(** [Update]: the model after the call, and the pair it returns, a chapter
    index or -1 and whether the table is to be closed. *)
Definition Update (m : TOCModel) (msg : Msg) : option (TOCModel * (Z * bool)) :=
  if negb (visible m) then Some (m, (-1, false))
  else
    match fiction m with
    | None => Some (m, (-1, false))
    | Some f =>
        match msg with
        | KeyMsg key =>
            if is_key key ["up"; "k"] then
              if selectedIndex m >? 0 then
                option_map (fun m => (m, (-1, false)))
                  (ensureVisible (set_selectedIndex (GoInt.sub (selectedIndex m) 1) m))
              else Some (m, (-1, false))
            else if is_key key ["down"; "j"] then
              if selectedIndex m <? GoInt.sub (GoInt.len (Api.Chapters f)) 1 then
                option_map (fun m => (m, (-1, false)))
                  (ensureVisible (set_selectedIndex (GoInt.add (selectedIndex m) 1) m))
              else Some (m, (-1, false))
            else if is_key key ["g"; "home"] then
              Some (set_scrollOffset 0 (set_selectedIndex 0 m), (-1, false))
            else if is_key key ["G"; "end"] then
              let m := set_selectedIndex (GoInt.sub (GoInt.len (Api.Chapters f)) 1) m in
              let m :=
                set_scrollOffset
                  (GoInt.max 0 (GoInt.sub (GoInt.len (Api.Chapters f)) (viewHeight m))) m in
              Some (m, (-1, false))
            else if is_key key ["enter"] then Some (m, (selectedIndex m, true))
            else if is_key key ["0"; "1"; "2"; "3"; "4"; "5"; "6"; "7"; "8"; "9"] then
              match GoStrings.Atoi key with
              | Some chapterNum =>
                  if (chapterNum >=? 1) && (chapterNum <=? GoInt.len (Api.Chapters f))
                  then Some (m, (GoInt.sub chapterNum 1, true))
                  else Some (m, (-1, false))
              | None => Some (m, (-1, false))
              end
            else if is_key key ["t"; "escape"] then Some (m, (-1, true))
            else Some (m, (-1, false))
        | otherMsg => Some (m, (-1, false))
        end
    end.

(** The rows that [View] lists: [start] and [end] of its loop over
    [m.fiction.Chapters[i]]. *)
Definition viewRange (m : TOCModel) (f : Api.Fiction) : Z * Z :=
  let start := scrollOffset m in
  (start, GoInt.min (GoInt.add start (viewHeight m)) (GoInt.len (Api.Chapters f))).

End Model.

End Toc.

(* ===================================================================== *)
(** * internal/ui: the menu *)
(* ===================================================================== *)

Module Menu.

Inductive MenuState :=
| MenuStateMain
| MenuStateHistory
| MenuStateNewBook
| MenuStateNewChapter.

Section Model.

Context {T : GoTime}.

(** [textinput.Model] of the bubbles library, and its [Focus]. *)
Context {TextInput : Type}.
Variable Focus : TextInput -> TextInput.

(** The fields of [MenuModel]; the HTTP [client] carries no state, and
    [config] is what [config.Load()] returned, which is never nil. *)
Record MenuModel := {
  state : MenuState;
  config : Config.Config;
  historyPage : Z;
  historyPageSize : Z;
  fictionInput : TextInput;
  chapterInput : TextInput;
  loading : bool;
  err : option string;
  selectedEntry : option Config.ReadingEntry
}.

Definition set_state (v : MenuState) (m : MenuModel) : MenuModel :=
  {| state := v; config := config m; historyPage := historyPage m;
     historyPageSize := historyPageSize m; fictionInput := fictionInput m;
     chapterInput := chapterInput m; loading := loading m; err := err m;
     selectedEntry := selectedEntry m |}.

Definition set_historyPage (v : Z) (m : MenuModel) : MenuModel :=
  {| state := state m; config := config m; historyPage := v;
     historyPageSize := historyPageSize m; fictionInput := fictionInput m;
     chapterInput := chapterInput m; loading := loading m; err := err m;
     selectedEntry := selectedEntry m |}.

Definition set_fictionInput (v : TextInput) (m : MenuModel) : MenuModel :=
  {| state := state m; config := config m; historyPage := historyPage m;
     historyPageSize := historyPageSize m; fictionInput := v;
     chapterInput := chapterInput m; loading := loading m; err := err m;
     selectedEntry := selectedEntry m |}.

(** The model that a handler returns: the menu itself, a new reader after
    its [Init] has run, or a new browser. *)
Inductive Model :=
| MenuM (m : MenuModel)
| ReaderM (r : Reader.ReaderModel)
| BrowseM.

Inductive Cmd :=
| cmd_nil
| cmd_Quit
| cmd_reader (c : Reader.Cmd)
| cmd_browseInit.

(** [NewMenuModel], with the configuration that [config.Load()] returns
    and the two inputs as it sets them up. *)
Definition NewMenuModel (cfg : Config.Config) (fictionInput chapterInput : TextInput)
  : MenuModel :=
  {| state := MenuStateMain;
     config := cfg;
     historyPage := 1;
     historyPageSize := 10;
     fictionInput := fictionInput;
     chapterInput := chapterInput;
     loading := false;
     err := None;
     selectedEntry := None |}.

(** [NewReaderModel(id)], [SetStartChapter(chapter)] and [Init()]: the
    reader that the menu hands over to, with the terminal size and the
    configuration that [NewReaderModel] reads. *)
Definition openReader (termSize : Z * Z) (loaded : Config.Config)
  (id : string) (chapter : Z) : Model * Cmd :=
  let readerModel := Reader.NewReaderModel termSize loaded id in
  let readerModel := Reader.SetStartChapter chapter readerModel in
  let (readerModel, cmd) := Reader.Init readerModel in
  (ReaderM readerModel, cmd_reader cmd).

Definition is_key (key : string) (names : list string) : bool :=
  existsb (String.eqb key) names.

(** [handleMainMenu]. *)
Definition handleMainMenu (termSize : Z * Z) (loaded : Config.Config)
  (key : string) (m : MenuModel) : Model * Cmd :=
  if is_key key ["ctrl+c"; "q"] then (MenuM m, cmd_Quit)
  else if is_key key ["c"] then
    match Config.GetLastReadEntry (config m) with
    | Some lastEntry =>
        openReader termSize loaded (Config.FictionID lastEntry)
                   (Config.CurrentChapter lastEntry)
    | None => (MenuM m, cmd_nil)
    end
  else if is_key key ["h"] then
    (MenuM (set_historyPage 1 (set_state MenuStateHistory m)), cmd_nil)
  else if is_key key ["n"] then
    (MenuM (set_fictionInput (Focus (fictionInput m)) (set_state MenuStateNewBook m)),
     cmd_nil)
  else if is_key key ["b"] then (BrowseM, cmd_browseInit)
  else (MenuM m, cmd_nil).

(** [handleHistoryMenu]; [None] is a panic of [GetReadingHistoryPage]. *)
Definition handleHistoryMenu (termSize : Z * Z) (loaded : Config.Config)
  (key : string) (m : MenuModel) : option (Model * Cmd) :=
  if is_key key ["ctrl+c"; "q"] then Some (MenuM m, cmd_Quit)
  else if is_key key ["esc"] then Some (MenuM (set_state MenuStateMain m), cmd_nil)
  else if is_key key ["left"; "h"] then
    Some (MenuM (if historyPage m >? 1
                 then set_historyPage (GoInt.sub (historyPage m) 1) m else m),
          cmd_nil)
  else if is_key key ["right"; "l"] then
    match Config.GetReadingHistoryPage (config m) (historyPage m) (historyPageSize m) with
    | None => None
    | Some (_, totalPages, hasNext, _) =>
        Some (MenuM (if hasNext && (historyPage m <? totalPages)
                     then set_historyPage (GoInt.add (historyPage m) 1) m else m),
              cmd_nil)
    end
  else if is_key key ["1"; "2"; "3"; "4"; "5"; "6"; "7"; "8"; "9"] then
    let num :=
      match GoStrings.Atoi key with
      | Some num => num
      | None => 0
      end in
    match Config.GetReadingHistoryPage (config m) (historyPage m) (historyPageSize m) with
    | None => None
    | Some (entries, _, _, _) =>
        if (num >? 0) && (num <=? GoInt.len entries) then
          match Reader.index entries (GoInt.sub num 1) with
          | None => None
          | Some entry =>
              Some (openReader termSize loaded (Config.FictionID entry)
                               (Config.CurrentChapter entry))
          end
        else Some (MenuM m, cmd_nil)
    end
  else Some (MenuM m, cmd_nil).

End Model.

End Menu.

(* ===================================================================== *)
(** * Small implementations of the library interfaces, for closed examples *)
(* ===================================================================== *)

Module Fixtures.

(** A document tree. *)
#[warnings="-register-all"]
Inductive node :=
| Element (tag : string) (attrs : list (string * string)) (children : list node)
| TextNode (text : string).

(** The proper descendants of a node, in document order. *)
Fixpoint descendants (n : node) : list node :=
  match n with
  | TextNode _ => []
  | Element _ _ children =>
      (fix go (l : list node) : list node :=
         match l with
         | [] => []
         | c :: rest => c :: descendants c ++ go rest
         end) children
  end.

Fixpoint lookup_attr (name : string) (attrs : list (string * string)) : option string :=
  match attrs with
  | [] => None
  | (k, v) :: rest => if String.eqb k name then Some v else lookup_attr name rest
  end.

## Requirement
Look through the material above and pick out each line holding the word "totalPages".

## Task answer
    | Some (_, totalPages, hasNext, _) =>
        Some (MenuM (if hasNext && (historyPage m <? totalPages)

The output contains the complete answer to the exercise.